> _DIRECTIONS FOR THIS TASK_
Copy every line that contains the string "faults" from the entries below.

> _THE DATA_
Lemma parent_loop_ends config iters (s s' : ParentState) b g d :
  whole_timeouts config → parent_loop config iters s = (s', b) →
  world_deadlines (ps_world s') !! g = Some d →
  world_deadlines (ps_world s) !! g = Some d ∨
  ∃ pre it post e, iters = pre ++ it :: post ∧ requested it g ∧ d = At e ∧
    e ≤ world_now (ps_world (foldl (λ s it, parent_iter config it s) s (pre ++ [it]))) +
        max_fw_timeout (daemon config).
Proof.
  intros Hw. revert s. induction iters as [|it iters IH]; intros s; cbn [parent_loop].
  { intros [= <- <-]. by left. }
  destruct (ps_triggered s || pi_shutdown it); [intros [= <- <-]; by left|]. intros E Hg.
  destruct (IH _ E Hg) as [H1|(pre & it' & post & e & -> & Hj)].
  - apply parent_iter_ends in H1 as [?|(Hj & e & -> & He)]; [by left| |done].
    right. by exists [], it, iters, e.
  - right. by exists (it :: pre), it', post, e.
Qed.

(** The parent's own bound, which no worker can move. Whatever messages
    the parent receives, also from a compromised crypto worker, every element
    of the kernel's set after any run of its loop was there before with the
    same deadline, or one of the requests asked for it and its deadline is at
    most [max_fw_timeout] after the iteration that handled this request. *)
Theorem parent_doors_expire config penv iters w s' log st g d :
  whole_timeouts config → run_parent_loop config penv iters w = (s', log, st) →
  world_deadlines (ps_world s') !! g = Some d →
  world_deadlines w !! g = Some d ∨
  ∃ pre it post e, iters = pre ++ it :: post ∧ requested it g ∧ d = At e ∧
    e ≤ world_now (ps_world (foldl (λ s it, parent_iter config it s)
          {| ps_world := w; ps_tick := 0; ps_triggered := false; ps_notes := notify config Ready [] |}
          (pre ++ [it]))) + max_fw_timeout (daemon config).
Proof.
  intros Hw. unfold run_parent_loop.
  destruct (pe_handlers penv) as [[]|e]; [|intros [= <- <- <-]; by left].
  destruct (pe_set_read_timeout penv) as [[]|e]; [|intros [= <- <- <-]; by left].
  destruct (parent_loop config iters _) as [s1 b] eqn:E. intros Hr Hd.
  apply (parent_loop_ends _ _ _ _ _ _ _ Hw E).
  destruct b; [destruct (pe_capture_end penv); [destruct (pe_crypto_end penv)|]|];
    injection Hr as <- <- <-; try done. by apply shutdown_steps_ends in Hd.
Qed.

(** *** The time left *)

(** No door has more than the configured maximum left, but for those that were
    there at the beginning. *)
Definition time_left config w0 w : Prop :=
  ∀ g d, world_deadlines w !! g = Some d →
    world_deadlines w0 !! g = Some d ∨ ∃ e, d = At e ∧ e ≤ world_now w + max_fw_timeout (daemon config).

Context `{C : !FirewallClock B}.

(** [w'] has the doors of [w], perhaps fewer, and some time may have passed. *)
Lemma time_left_later config w0 w w' :
  time_left config w0 w → world_now w ≤ world_now w' →
  (∀ g d, world_deadlines w' !! g = Some d → world_deadlines w !! g = Some d) → time_left config w0 w'.
Proof.
  intros Hl Hn Hd g d Hg. destruct (Hl g d (Hd g d Hg)) as [?|(e & -> & He)]; [by left|right].
  exists e. split; [done|]. lia.
Qed.

Lemma open_left config w0 w w' s r h :
  whole_timeouts config → s ∈ access config →
  rule_timeout r = Z.min (default (default_fw_timeout (daemon config)) (fw_timeout s))
                         (max_fw_timeout (daemon config)) →
  fw_open_access (w_fw w) r = (w_fw w', Ok h) → time_left config w0 w → time_left config w0 w'.
Proof.
  intros Hw Hs Ht Ho Hl g d Hd. pose proof (clock_open (w_fw w) r) as Hn. rewrite Ho in Hn. cbn [fst] in Hn.
  destruct (open_ends config s w (w_fw w') r g d) as [Hg|[_ He]]; [done..|by eexists|done| |by right].
  destruct (Hl g d Hg) as [?|(e & -> & He)]; [by left|right]. exists e. split; [done|]. unfold world_now in *. lia.
Qed.

Lemma daemon_exec_left config w0 w op :
  NoDup (stanza_name <$> access config) → whole_timeouts config →
  time_left config w0 w → time_left config w0 (daemon_exec config w op).
Proof.
  intros Hnd Hw Hl. destruct op as [captured env|max_age now faults]; cbn [daemon_exec].
  - destruct (process_packet captured config env w) as [w' r] eqn:E. cbn [fst].
    apply process_packet_cases in E; [|done]. destruct r as [[name h|name| |name reason]|e].
    + destruct E as (s & p & src & ports & Ha & _ & _ & _ & _ & Hf).
      eapply open_left; [done|by eapply first_key_in, Ha| |exact Hf|done]. apply clamp_timeout_min.
    + by destruct E as [-> _].
    + by subst.
    + destruct E as [->|(? & ? & ? & _ & _ & _ & E)]; [done|].
      eapply time_left_later; [done|..]; unfold world_now, world_deadlines; by rewrite E.
    + destruct E as (fe & s & p & src & ports & _ & _ & _ & Hf).
      pose proof (clock_open (w_fw w) (access_rule config s p src ports)) as Hn. rewrite Hf in Hn.
      eapply time_left_later; [done|done|]. intros g d Hd. by eapply timed_open_err.
  - by destruct (prune_older_than _ _ _ _ _) as [[c fs] r].
Qed.

Lemma daemon_run_left config w ops :
  NoDup (stanza_name <$> access config) → whole_timeouts config → time_left config w (daemon_run config w ops).
Proof.
  intros Hnd Hw. induction ops as [|op ops IH] using rev_ind; [by left|].
  unfold daemon_run. rewrite foldl_app. cbn [foldl]. by apply daemon_exec_left.
Qed.

Lemma shutdown_left config w0 w faults :
  time_left config w0 w → time_left config w0 (shutdown_steps config faults w).
Proof.
  intros Hl. eapply time_left_later; [done| |intros g d; apply shutdown_steps_ends].
  unfold shutdown_steps, world_now. destruct (save_to_file _ _ _ _) as [fs r]. cbn [w_fw].
  destruct (flush_rules_at_exit _); [apply clock_flush|done].
Qed.
End loops.

(** ** Timeouts below a second *)

(** The elements of such a rule's transaction carry the timeout zero. *)
Lemma short_timeout_never_ends {K : Type} `{A : !RulesetApplier K} `{T : !TimedKernel K}
    (b b' : Nft.NftablesBackend K) r h g :
  0 ≤ rule_timeout r < NANOS → fw_open_access b r = (b', Ok h) → g ∈ rule_grants r →
  fw_deadlines b !! g = None → fw_deadlines b' !! g = Some Never.
Proof.
  intros Ht Ho Hg Hn. destruct (timed_open_adds _ _ _ _ _ Ho Hg) as [d Hd].
  destruct (timed_open_ok _ _ _ _ _ _ Ho Hd) as [?|[_ ->]]; [congruence|].
  rewrite Hd. unfold element_deadline, timeout_secs, as_secs. by rewrite Z.div_small.
Qed.

(** The configuration with the timeout [t] everywhere, as the default and in
    every stanza. *)
Definition with_timeout `{N : IpNetOps} (t : Duration) (s : AccessStanza) : AccessStanza := {|
  stanza_name := stanza_name s; source := source s; open_ports := open_ports s;
  master_key_base64 := master_key_base64 s; fw_timeout := Some t;
  stanza_max_fw_timeout := stanza_max_fw_timeout s; require_source_match := require_source_match s;
  require_username := require_username s; enable_nat := enable_nat s; nat_destination := nat_destination s;
  enable_cmd_exec := enable_cmd_exec s; cmd_exec_user := cmd_exec_user s; expiration_date := expiration_date s |}.
Definition hasty `{N : IpNetOps} (config : DaemonConfig) (t : Duration) : DaemonConfig :=
  let d := daemon config in {|
  daemon := {|
    listen_addr := listen_addr d; listen_port := listen_port d; firewall_backend := firewall_backend d;
    run_user := run_user d; run_group := run_group d; max_spa_packet_age := max_spa_packet_age d;
    flush_rules_at_init := flush_rules_at_init d; flush_rules_at_exit := flush_rules_at_exit d;
    default_fw_timeout := t; max_fw_timeout := max_fw_timeout d;
    enable_systemd := enable_systemd d; enable_sandbox := enable_sandbox d; enable_privsep := enable_privsep d;
    landlock_enabled := landlock_enabled d |};
  replay := replay config; rate_limit := rate_limit config; access := with_timeout t <$> access config |}.

Lemma hasty_validates `{N : IpNetOps} `{U : UnicodeTables} config t :
  DaemonConfig_validate config = Ok () → 0 < t < NANOS → t ≤ max_fw_timeout (daemon config) →
  DaemonConfig_validate (hasty config t) = Ok ().
Proof.
  rewrite !validate_iff. intros (Ha & Hnd & Hst & Hdur & Hle & Hp & Hr) Ht Hmax.
  rewrite !Forall_cons in Hdur. destruct Hdur as (_ & Hd).
  split_and!; [|unfold hasty; cbn [access]; by rewrite <- list_fmap_compose| | |done|done|done].
  - cbn. by destruct (access config).
  - cbn. apply Forall_fmap. eapply Forall_impl; [exact Hst|]. by intros s.
  - rewrite !Forall_cons. split; [|done]. unfold duration_valid, NANOS in *. cbn. unfold from_secs, NANOS. lia.
Qed.

(** The rule the daemon sends, and what the kernel answers. *)
Lemma nft_open_sent {K : Type} `{A : !RulesetApplier K} (b b' : Nft.NftablesBackend K) r h :
  fw_open_access b r = (b', Ok h) →
  ∃ o, rule_source_ip r = V4 o ∧ ra_apply (open_batch o r) (Nft.kernel b) = (Nft.kernel b', Ok ()).
Proof.
  cbn. unfold Nft.nft_open_access. destruct (Nft.assert_initialized _ _); [|done].
  destruct (rule_source_ip r) as [o|o]; [|done]. destruct (ra_apply _ _) as [k [[]|e]] eqn:E; [|done].
  intros [= <- <-]. by exists o.
Qed.

(** C24: a timeout below a second opens a door for ever. Whatever the
    configuration that validates, it still validates with any timeout below
    one second, not zero and not above the maximum, as the default and as the
    timeout of every stanza. And with it every packet that is installed is
    sent to the kernel with the timeout zero on all of its elements, and every
    door of it that was closed before is open afterwards and has no deadline. *)
Theorem short_timeout_installs_forever {K : Type} `{A : !RulesetApplier K} `{T : !TimedKernel K}
    `{N : IpNetOps} `{U : UnicodeTables} `{R : Ring} `{M : Rmp SpaPayload}
    `{L : LruCache Nonce Z} `{LL : !LruLaws Nonce Z L} `{HL : HashIterLaws} config t :
  DaemonConfig_validate config = Ok () → 0 < t < NANOS → t ≤ max_fw_timeout (daemon config) →
  DaemonConfig_validate (hasty config t) = Ok () ∧
  ∀ captured env (w w' : World (Nft.NftablesBackend K)) name h,
    process_packet captured (hasty config t) env w = (w', Ok (Installed name h)) →
    ∃ s p o ports r, authentic (hasty config t) (env_clock env) captured s p ∧ stanza_name s = name ∧
      message p = Access (V4 o) ports ∧
      ra_apply (open_batch o r) (Nft.kernel (w_fw w)) = (Nft.kernel (w_fw w'), Ok ()) ∧
      (∀ g timeout, (g, timeout) ∈ added (open_batch o r) ↔ g ∈ doors_of (V4 o) ports ∧ timeout = Some 0) ∧
      ∀ g, g ∈ doors_of (V4 o) ports → world_deadlines w !! g = None → world_deadlines w' !! g = Some Never.
Proof.
  intros Hv Ht Hmax. pose proof (hasty_validates config t Hv Ht Hmax) as Hv'. split; [done|].
  intros captured env w w' name h Hr. apply validate_iff in Hv' as (_ & Hnd & _).
  apply process_packet_cases in Hr; [|done]. destruct Hr as (s & p & src & ports & Ha & Hn & Hm & _ & _ & Hf).
  destruct (nft_open_sent _ _ _ _ Hf) as (o & Ho & Hap). cbn [access_rule rule_source_ip] in Ho. subst src.
  assert (fw_timeout s = Some t) as Hs.
  { pose proof (first_key_in _ _ _ (proj1 Ha)) as Hin. cbn [access hasty] in Hin.
    by apply list_elem_of_fmap in Hin as (s0 & -> & _). }
  assert (rule_timeout (access_rule (hasty config t) s p (V4 o) ports) = t) as Hrt.
  { unfold access_rule; cbn [rule_timeout]. rewrite Hs, clamp_timeout_min. cbn. lia. }
  assert (timeout_secs t = 0) as Hz by (unfold timeout_secs, as_secs; by rewrite Z.div_small by lia).
  exists s, p, o, ports, (access_rule (hasty config t) s p (V4 o) ports). split_and!; try done.
  - intros g timeout. rewrite added_open, Hrt, Hz. cbn. tauto.
  - intros g Hg Hnone. eapply short_timeout_never_ends; [|done..]. rewrite Hrt. lia.
Qed.

(** ** A kernel that keeps time *)

Record timed_kernel := { tk_now : Z; tk_set : gmap grant deadline }.

Definition insert_all (now : Z) (s : gmap grant deadline) (xs : list (grant * option Z)) : gmap grant deadline :=
  foldl (λ s x, <[x.1 := element_deadline now x.2]> s) s xs.

Definition timed_effect (now : Z) (s : gmap grant deadline) (o : NfObject) : gmap grant deadline :=
  match o with
  | CmdAdd _ => insert_all now s (added_by o)
  | CmdDelete (NfElement _ t n es) =>
      if bool_decide (t = TABLE_NAME ∧ n = SET_NAME) then foldr delete s (omap expr_grant es) else s
  | CmdDelete (NfTable _ n) => if bool_decide (n = TABLE_NAME) then ∅ else s
  | _ => s
  end.

(** Every transaction takes a second. *)
Definition ticking_kernel : RulesetApplier timed_kernel := {|
  ra_apply rs k :=
    let now := tk_now k + NANOS in
    ({| tk_now := now; tk_set := foldl (timed_effect now) (tk_set k) rs |}, Ok ());
  ra_get_current _ := Err (Unsupported (lit "get_current"));
|}.
#[local] Existing Instance ticking_kernel.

> _RESULT OF THIS EXERCISE_
  intros Hnd Hw Hl. destruct op as [captured env|max_age now faults]; cbn [daemon_exec].
Lemma shutdown_left config w0 w faults :
  time_left config w0 w → time_left config w0 (shutdown_steps config faults w).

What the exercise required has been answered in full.